Every line from the one with "- destruct (bool_decide" to the one with "destruct (redis_up w); cbn [andb negb];", including those two, is to be copied exactly; all other lines of the entries below are left out.

Dataset items:
=-=-=
Lemma X8_no_extension_is_text_witness :
  _detect_language_from_path (lit "Makefile") = lit "text"
  /\ _detect_language_from_path (lit "pkg.v2/README") = lit "text"
  /\ _detect_language_from_path (lit "src/.py") = lit "text"
  /\ _detect_language_from_path (lit "..json") = lit "text".
Proof.
  destruct (X8_no_extension_is_text ascii_tables) as (H1 & H2 & H3).
  split; [apply H1; vm_compute; intuition discriminate|].
  split; [apply (H2 (lit "pkg.v2") (lit "README")); vm_compute;
          intuition discriminate|].
  split.
  - apply (H3 (lit "src/") 0%nat (lit "py")).
    + right. exists (lit "src"). reflexivity.
    + vm_compute. intuition discriminate.
    + vm_compute. intuition discriminate.
  - apply (H3 [] 1%nat (lit "json")).
    + left. reflexivity.
    + vm_compute. intuition discriminate.
    + vm_compute. intuition discriminate.
Defined.

End LanguageTable.

(** ** What the harvesters return *)

Module HarvestResults.

Lemma rstrip_fixed_rev (b : str) : Py.rstrip b = b -> Py.lstrip (rev b) = rev b.
Proof.
  unfold Py.rstrip. intros H.
  rewrite <- H at 2. rewrite rev_involutive. reflexivity.
Qed.

(** A string that ends with no blank keeps doing so behind any prefix. *)
Lemma rstrip_app (a b : str) :
  b <> [] -> Py.rstrip b = b -> Py.rstrip (a ++ b) = a ++ b.
Proof.
  intros Hne Hb. unfold Py.rstrip. rewrite rev_app_distr.
  pose proof (rstrip_fixed_rev b Hb) as Hl.
  destruct (rev b) as [|c t] eqn:E.
  - exfalso. apply Hne. rewrite <- (rev_involutive b), E. reflexivity.
  - pose proof (StripFacts.lstrip_head _ _ _ Hl) as Hc.
    assert (Hfix : Py.lstrip ((c :: t) ++ rev a) = (c :: t) ++ rev a).
    { apply StripFacts.lstrip_fixed. intros c' t' H'.
      inversion H'; subst. exact Hc. }
    rewrite Hfix, <- E, <- rev_app_distr, rev_involutive. reflexivity.
Qed.

(** And a suffix of such a string ends with no blank either. *)
Lemma rstrip_suffix (a b : str) :
  Py.rstrip (a ++ b) = a ++ b -> Py.rstrip b = b.
Proof.
  intros H. destruct b as [|x b]; [reflexivity|].
  pose proof (rstrip_fixed_rev _ H) as Hl. rewrite rev_app_distr in Hl.
  unfold Py.rstrip.
  destruct (rev (x :: b)) as [|c t] eqn:E.
  - exfalso. apply (f_equal (@rev _)) in E. rewrite rev_involutive in E.
    discriminate E.
  - simpl in Hl. destruct (Py.isspace c) eqn:Ec.
    + exfalso.
      pose proof (StripFacts.lstrip_suffix (t ++ rev a)) as [w Hw].
      rewrite Hl in Hw. apply (f_equal (@length _)) in Hw.
      repeat (rewrite length_app in Hw; cbn [length app] in Hw).
      unfold str, char in *. lia.
    + simpl. rewrite Ec. rewrite <- E, rev_involutive. reflexivity.
Qed.

Lemma strip_rstrip_fixed (s : str) : Py.rstrip (Py.strip s) = Py.strip s.
Proof. unfold Py.strip. apply StripFacts.rstrip_idem. Qed.
(** X5: a table under a key, written with the repaired header line of
    [_encode_tabular_object], is read back as it was written.  There is
    at least one column and at least one row; the key and the column
    names are not empty and neither begin nor end with white space; the
    key holds no newline, a column name no newline, comma or opening
    bracket; the columns are distinct; every row has one value for every
    column, and the values are integers from zero up, Booleans, or
    strings without quote and newline that are wrapped or that the
    decoder leaves as strings. *)
Theorem keyed_table_round_trip (key : string) (columns : list string)
  (table : list (list (Value F))) :
  tight key = true -> contains NL key = false ->
  columns <> [] -> NoDup columns ->
  Forall (fun c => column_ok c = true) columns ->
  table <> [] ->
  Forall (fun vals => length vals = length columns
                      /\ Forall (table_field py) vals) table ->
  decode py
    (encode py config (Object [(key, Array (table_rows columns table))]))
  = Ok (Object [(key, Array (table_rows columns table))]).
Proof.
  intros Hkey Hknl Hcols Hnd Hcok Htab Hall.
  assert (Hlens : Forall (fun vals => length vals = length columns) table).
  { eapply Forall_impl; [|exact Hall]. now intros vals [H _]. }
  rewrite (encode_table key columns table Hnd Htab Hlens).
  set (count := str_int (Z.of_nat (length table))).
  set (cols := join "," columns).
  set (header := key ++ header_tail count cols).
  destruct (columns_facts columns Hcols Hcok) as (Hdot & Hbr & Hsplit).
  fold cols in Hdot, Hbr.
  destruct (int_text_parses (Z.of_nat (length table)) (Nat2Z.is_nonneg _))
    as (Hdec & Hdig & _). fold count in Hdec, Hdig.
  assert (Hcne : count <> "").
  { intros E. rewrite E in Hdig. discriminate. }
  destruct (tight_parts key Hkey) as (Hkn & Hks & Hke).
  assert (Hkdot : HeaderPattern.dot_plus key = true).
  { unfold HeaderPattern.dot_plus. rewrite Hknl. now destruct key. }
  pose proof (row_lines_shape columns table Hnd Hcols Hall) as Hrow.
  assert (Hhead : header <> "" /\ ends_space header = false
                  /\ contains NL header = false).
  { unfold header, header_tail. split; [|split].
    - destruct key; [contradiction | discriminate].
    - replace (key ++ "[" ++ count ++ "]{" ++ cols ++ "}:")
        with ((key ++ "[" ++ count ++ "]{" ++ cols ++ "}") ++ ":")
        by (now rewrite !append_assoc).
      now rewrite ends_space_app.
    - rewrite !contains_app, Hknl.
      rewrite (all_chars_contains isdecimal_char NL count Hdec)
        by reflexivity.
      unfold HeaderPattern.dot_plus in Hdot.
      apply andb_true_iff in Hdot. destruct Hdot as [_ Hcnl].
      apply negb_true_iff in Hcnl. now rewrite Hcnl. }
  set (lines := header :: map (row_line py) table).
  assert (Hlines : Forall (fun l => l <> "" /\ ends_space l = false) lines
                   /\ Forall (fun l => contains NL l = false) lines).
  { split; constructor; try tauto.
    - eapply Forall_impl; [|exact Hrow]. cbn. tauto.
    - eapply Forall_impl; [|exact Hrow]. cbn. tauto. }
  destruct Hlines as [Hends Hnls].
  destruct (join_ends (str1 NL) lines ltac:(discriminate) Hends)
    as [Htn Hte].
  assert (Hstrip : strip (join (str1 NL) lines) = join (str1 NL) lines).
  { unfold strip. rewrite (rstrip_id _ Hte). apply lstrip_id.
    unfold lines. destruct (map (row_line py) table) as [|l ls].
    - cbn [join String.concat]. unfold header.
      now rewrite starts_space_app.
    - rewrite join_cons2. unfold header.
      now rewrite append_assoc, starts_space_app. }
  unfold decode. rewrite Hstrip.
  rewrite (split_join NL lines ltac:(discriminate) Hnls).
  unfold lines at 1. unfold header at 1.
  rewrite header_detected. unfold lines, _decode_tabular, header.
  rewrite (header_matches key count cols Hkdot Hcne Hdec Hdot Hbr).
  unfold cols. rewrite Hsplit.
  rewrite (decode_rows_table py columns table Hnd Hcols Hall).
  cbn [bind]. now rewrite (strip_tight key Hkey).
Qed.

End RoundTrip.
Lemma common_names_nil (para_dict : gmap string (list string)) (xs : list string) :
  common_names para_dict xs = [] ↔ ∀ x, x ∈ xs → para_dict !! x = None.
Proof.
  unfold common_names. induction xs as [|x xs IH].
  - split; [by intros _ x ?%elem_of_nil|done].
  - rewrite filter_cons. destruct (decide (is_Some (para_dict !! x))) as [Hx|Hx].
    + split; [done|]. intros Hall. destruct Hx as [v Hv].
      rewrite Hall in Hv; [done|apply list_elem_of_here].
    + rewrite IH. split.
      * intros Hall y [->|Hy]%elem_of_cons; [|by apply Hall].
        by apply eq_None_not_Some.
      * intros Hall y Hy. by apply Hall, list_elem_of_further.
Qed.

Lemma common_names_cons (para_dict : gmap string (list string)) (xs : list string)
    (y : string) (ys : list string) :
  common_names para_dict xs = y :: ys → ∃ x, x ∈ xs ∧ is_Some (para_dict !! x).
Proof.
  intros Hc. exists y.
  assert (Hy : y ∈ filter (λ x, is_Some (para_dict !! x)) xs).
  { unfold common_names in Hc. rewrite Hc. apply list_elem_of_here. }
  apply list_elem_of_filter in Hy as [Hsome Hin]. done.
Qed.

(** The alias loop answers whether some name of the list has an alias that
    is a key of the parfile dictionary. *)
Lemma alias_loop_answer (para_dict : gmap string (list string)) (w : World)
    (ps : list string) :
  Forall (λ n, is_Some (attrs w !! n)) ps →
  ∃ b, alias_loop para_dict ps w = (Ret b, w)
       ∧ (b = true ↔ ∃ n p a, n ∈ ps ∧ attrs w !! n = Some p
                               ∧ a ∈ aliases p ∧ is_Some (para_dict !! a)).
Proof.
  induction 1 as [|n ps [p Hp] _ (b & Hrun & Hb)].
  - exists false. split; [done|]. split; [done|].
    by intros (n & p & a & ?%elem_of_nil & _).
  - cbn [alias_loop]. unfold bind, getattr_param. rewrite Hp.
    assert (Hskip : (∀ a, a ∈ aliases p → para_dict !! a = None) →
              ∃ b, alias_loop para_dict ps w = (Ret b, w)
                   ∧ (b = true ↔ ∃ n0 p0 a, n0 ∈ n :: ps ∧ attrs w !! n0 = Some p0
                                             ∧ a ∈ aliases p0 ∧ is_Some (para_dict !! a))).
    { intros Hnone. exists b. split; [done|]. rewrite Hb. split.
      - intros (n0 & p0 & a & Hin & Hrest). exists n0, p0, a.
        split; [by apply list_elem_of_further|done].
      - intros (n0 & p0 & a & [->|Hin]%elem_of_cons & Hp0 & Ha & Hsome).
        + rewrite Hp in Hp0. injection Hp0 as <-. rewrite (Hnone a Ha) in Hsome.
          by destruct Hsome.
        + by exists n0, p0, a. }
    destruct (aliases p) as [|a0 al] eqn:Hal.
    + apply Hskip. by intros a ?%elem_of_nil.
    + destruct (common_names para_dict (a0 :: al)) as [|y ys] eqn:Hc.
      * apply Hskip. by apply common_names_nil.
      * exists true. split; [done|]. split; [|done]. intros _.
        destruct (common_names_cons _ _ _ _ Hc) as (a & Ha & Hsome).
        exists n, p, a. rewrite Hal. split; [apply list_elem_of_here|done].
Qed.
(** ** Empty required fields *)

(** C1 at a concrete submission: the book field is empty and storage
    answers; the form comes back with errors and nothing is written. *)
Lemma C1_witness :
  submitted_empty Run.no_book_form "book"
  /\ rerendered_with_errors
       (create_post (submission Run.no_book_form "c1") Run.healthy).1
  /\ no_persistence
       (update_post (submission Run.no_book_form "c1") Run.healthy).1.
Proof.
  assert (submitted_empty Run.no_book_form "book") as Hempty
    by (right; vm_compute; reflexivity).
  pose proof
    (C1_empty_field_rerenders_or_forwards Run.isISO8601 Run.Date_parse
       Run.Date_toISOString Run.BookInstance_url Run.no_book_form "c1"
       Run.healthy (or_introl Hempty)) as H.
  cbn zeta in H. destruct H as (_ & Hnone & _ & _ & Hshown).
  split; [exact Hempty|]. split; [exact (proj1 Hshown) | exact Hnone].
Defined.

(** C1 as stated fails when the book-list fetch faults: the book field is
    empty, and the handler forwards the fault without rendering the form. *)
Lemma C1_counterexample :
  submitted_empty Run.no_book_form "book"
  /\ (create_post (submission Run.no_book_form "c1") Run.book_list_down).1
     = [exec Book_find; next Run.storage_down]
  /\ ~ rerendered_with_errors
         (create_post (submission Run.no_book_form "c1") Run.book_list_down).1.
Proof.
  split; [right; vm_compute; reflexivity|].
  split; [vm_compute; reflexivity|].
  intros (locals & errors & Hin & _).
  vm_compute in Hin. destruct Hin as [H|[H|[]]]; discriminate.
Qed.
(** X3: when the cache read itself fails with a [RedisError] the fetch
    prints the error and returns [None]; the endpoint is not tried. *)
Theorem fetch_cache_read_error_returns_none self (w w1 : world num) :
  redis_get (redis_client self) "exchange_rate_data" w = (Raise RedisError, w1) →
  fetch_json_from_api json_loads json_dumps self w
  = (Ret PNone, console_append [ErrorFetching RedisError] w1).
Proof.
  intros Hget. unfold fetch_json_from_api, try_except, fetch_body, bind.
  by rewrite Hget.
Qed.

(** X4: after a cache miss, a request that fails in transport (a
    [RequestException] of [requests.get]) gives [None]: the error is printed
    after the one request, and the cache write is not reached. *)
Theorem fetch_transport_failure_returns_none self (w w1 : world num) data :
  redis_get (redis_client self) "exchange_rate_data" w = (Ret data, w1) →
  truthy data = false →
  endpoint w1 (api_url self) = Raise RequestException →
  fetch_json_from_api json_loads json_dumps self w
  = (Ret PNone,
     console_append [ErrorFetching RequestException] (request_counted w1)).
Proof.
  intros Hget Hmiss Hr. unfold fetch_json_from_api, try_except.
  by rewrite (fetch_body_miss json_loads json_dumps self w w1 data Hget Hmiss), Hr.
Qed.

(** X5: after a cache miss, an answer whose status is no error but whose
    body does not decode gives [None]: the decoding error is printed and the
    cache write is not reached. *)
Theorem fetch_malformed_body_returns_none self (w w1 : world num) data r :
  redis_get (redis_client self) "exchange_rate_data" w = (Ret data, w1) →
  truthy data = false →
  endpoint w1 (api_url self) = Ret r →
  ¬ (400 ≤ status_code r < 600)%Z →
  response_json r = Raise JSONDecodeError →
  fetch_json_from_api json_loads json_dumps self w
  = (Ret PNone,
     console_append [ErrorFetching JSONDecodeError] (request_counted w1)).
Proof.
  intros Hget Hmiss Hr Hstatus Hjson. unfold fetch_json_from_api, try_except.
  rewrite (fetch_body_miss json_loads json_dumps self w w1 data Hget Hmiss), Hr.
  rewrite bool_decide_eq_false_2 by done. by rewrite Hjson.
Qed.

(** The whole of [fetch_json_from_api] on the Redis client of the
    specification, case by case. *)
Lemma fetch_on_redis_py url (w : world num) :
  fetch_json_from_api json_loads json_dumps (on_redis_py url) w =
    if redis_up w then
      if truthy (keyspace w !! "exchange_rate_data") then
        match json_loads (cached_text (keyspace w !! "exchange_rate_data")) with
        | Ret doc => (Ret doc, w)
        | Raise e => fetch_handled e w
        end
      else
        match endpoint w url with
        | Ret r =>
            if bool_decide (400 ≤ status_code r < 600)%Z
            then fetch_handled RequestException (request_counted w)
            else match response_json r with
                 | Ret doc => (Raise TypeError, request_counted w)
                 | Raise e => fetch_handled e (request_counted w)
                 end
        | Raise e => fetch_handled e (request_counted w)
        end
    else fetch_handled RedisError w.
Proof.
  unfold fetch_json_from_api, try_except, fetch_body, bind, lift, fetch_handled.
  simpl. unfold redis_py_get, requests_get, raise_for_status.
  destruct (redis_up w); [|done].
  destruct (truthy (keyspace w !! "exchange_rate_data")).
  { destruct (json_loads _) as [doc|e]; [done|]. simpl.
    by destruct (fetch_catches e). }
  destruct (endpoint w url) as [r|e]; simpl.
  - destruct (bool_decide (400 ≤ status_code r < 600)%Z); simpl; [done|].
    destruct (response_json r) as [doc|e]; simpl; [done|].
    by destruct (fetch_catches e).
  - by destruct (fetch_catches e).
Qed.

Lemma keyspace_fetch_handled (e : exn) (w : world num) :
  keyspace (fetch_handled e w).2 = keyspace w.
Proof. unfold fetch_handled. by destruct (fetch_catches e). Qed.

Lemma requests_sent_fetch_handled (e : exn) (w : world num) :
  requests_sent (fetch_handled e w).2 = requests_sent w.
Proof. unfold fetch_handled. by destruct (fetch_catches e). Qed.

(** X7: on the Redis client of the specification a call of the fetch sends
    exactly one HTTP request when the server is reachable and holds no
    non-empty value under the key (an empty value counts as a miss), and no
    request otherwise. *)
Theorem fetch_request_count url (w : world num) :
  requests_sent (fetch_json_from_api json_loads json_dumps (on_redis_py url) w).2
  = if redis_up w && negb (truthy (keyspace w !! "exchange_rate_data"))
    then S (requests_sent w) else requests_sent w.
Proof.
  rewrite fetch_on_redis_py.
  destruct (redis_up w); cbn [andb negb];
    [|by rewrite requests_sent_fetch_handled].
  destruct (truthy (keyspace w !! "exchange_rate_data")); cbn [andb negb].
  { destruct (json_loads _); by rewrite ?requests_sent_fetch_handled. }
  destruct (endpoint w url) as [r|e];
    [|by rewrite requests_sent_fetch_handled].
  destruct (bool_decide _); [by rewrite requests_sent_fetch_handled|].
  destruct (response_json r); by rewrite ?requests_sent_fetch_handled.
Qed.

(** X8: on the Redis client of the specification the fetch never changes
    a cache key, whatever the cache and the endpoint hold: its only write is
    the call that raises before anything is sent. *)
Theorem fetch_never_writes url (w : world num) :
  keyspace (fetch_json_from_api json_loads json_dumps (on_redis_py url) w).2
  = keyspace w.
Proof.
  rewrite fetch_on_redis_py.
  destruct (redis_up w); [|by rewrite keyspace_fetch_handled].
  destruct (truthy (keyspace w !! "exchange_rate_data")).
  { destruct (json_loads _); by rewrite ?keyspace_fetch_handled. }
  destruct (endpoint w url) as [r|e]; [|by rewrite keyspace_fetch_handled].
  destruct (bool_decide _); [by rewrite keyspace_fetch_handled|].
  destruct (response_json r); by rewrite ?keyspace_fetch_handled.
Qed.

(** The result of the fetch depends on the world only through the
    reachability of the server, the value under the key and the endpoint. *)
Lemma fetch_result_frame url (w w' : world num) :
  redis_up w' = redis_up w →
  keyspace w' !! "exchange_rate_data" = keyspace w !! "exchange_rate_data" →
  endpoint w' = endpoint w →
  (fetch_json_from_api json_loads json_dumps (on_redis_py url) w').1
  = (fetch_json_from_api json_loads json_dumps (on_redis_py url) w).1.
Proof.
  intros Hup Hkey Hend. rewrite !fetch_on_redis_py, Hup, Hkey, Hend.
  unfold fetch_handled.
  destruct (redis_up w); [|done].
  destruct (truthy _).
  { destruct (json_loads _) as [|e]; [done|]. by destruct (fetch_catches e). }
  destruct (endpoint w url) as [r|e]; [|by destruct (fetch_catches e)].
  destruct (bool_decide _); [done|].
  destruct (response_json r) as [|e]; [done|]. by destruct (fetch_catches e).
Qed.
End fetch_paths.

(** ** The insert and the other keys *)

Section insert_frame.
Context {num : Type}.
Variable json_loads : string → outcome (pyval num).
Variable json_dumps : pyval num → string.

(** The three worlds an insert on the Redis client of the specification can
    end in: nothing done, an error printed, the rates stored. *)
Lemma insert_on_redis_py_cases url data (w : world num) :
  let w' := (insert_into_redis json_dumps (on_redis_py url) data w).2 in
  w' = w
  ∨ (∃ e, w' = console_append [ErrorInserting e] w)
  ∨ (∃ v, redis_up w = true
          ∧ w' = set_keyspace (<["exchange_rates" := v]> (keyspace w)) w).
Proof.
  unfold insert_into_redis, try_except, insert_body, bind, lift; simpl.
  destruct (py_contains "conversion_rates" data) as [[]|e]; simpl;
    [|by left|right; left; by eexists].
  destruct (py_getitem data "conversion_rates") as [v|e]; simpl;
    [|right; left; by eexists].
  destruct (redis_up w) eqn:Hup; simpl.
  - right; right. by eexists.
  - right; left. by eexists.
Qed.

(** X9: for every input value, the insert changes no cache key other than
    "exchange_rates". *)
Theorem insert_keeps_other_keys url data (w : world num) (k : string) :
  k ≠ "exchange_rates" →
  keyspace (insert_into_redis json_dumps (on_redis_py url) data w).2 !! k
  = keyspace w !! k.
Proof.
  intros Hk.
  destruct (insert_on_redis_py_cases url data w)
    as [->|[[e ->]|(v & _ & ->)]]; simpl; [done..|].
  by rewrite lookup_insert_ne.
Qed.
=-=-=
#### Result of the task:
  - destruct (bool_decide (400 ≤ status_code r < 600)%Z); simpl; [done|].
    destruct (response_json r) as [doc|e]; simpl; [done|].
    by destruct (fetch_catches e).
  - by destruct (fetch_catches e).
Qed.

Lemma keyspace_fetch_handled (e : exn) (w : world num) :
  keyspace (fetch_handled e w).2 = keyspace w.
Proof. unfold fetch_handled. by destruct (fetch_catches e). Qed.

Lemma requests_sent_fetch_handled (e : exn) (w : world num) :
  requests_sent (fetch_handled e w).2 = requests_sent w.
Proof. unfold fetch_handled. by destruct (fetch_catches e). Qed.

(** X7: on the Redis client of the specification a call of the fetch sends
    exactly one HTTP request when the server is reachable and holds no
    non-empty value under the key (an empty value counts as a miss), and no
    request otherwise. *)
Theorem fetch_request_count url (w : world num) :
  requests_sent (fetch_json_from_api json_loads json_dumps (on_redis_py url) w).2
  = if redis_up w && negb (truthy (keyspace w !! "exchange_rate_data"))
    then S (requests_sent w) else requests_sent w.
Proof.
  rewrite fetch_on_redis_py.
  destruct (redis_up w); cbn [andb negb];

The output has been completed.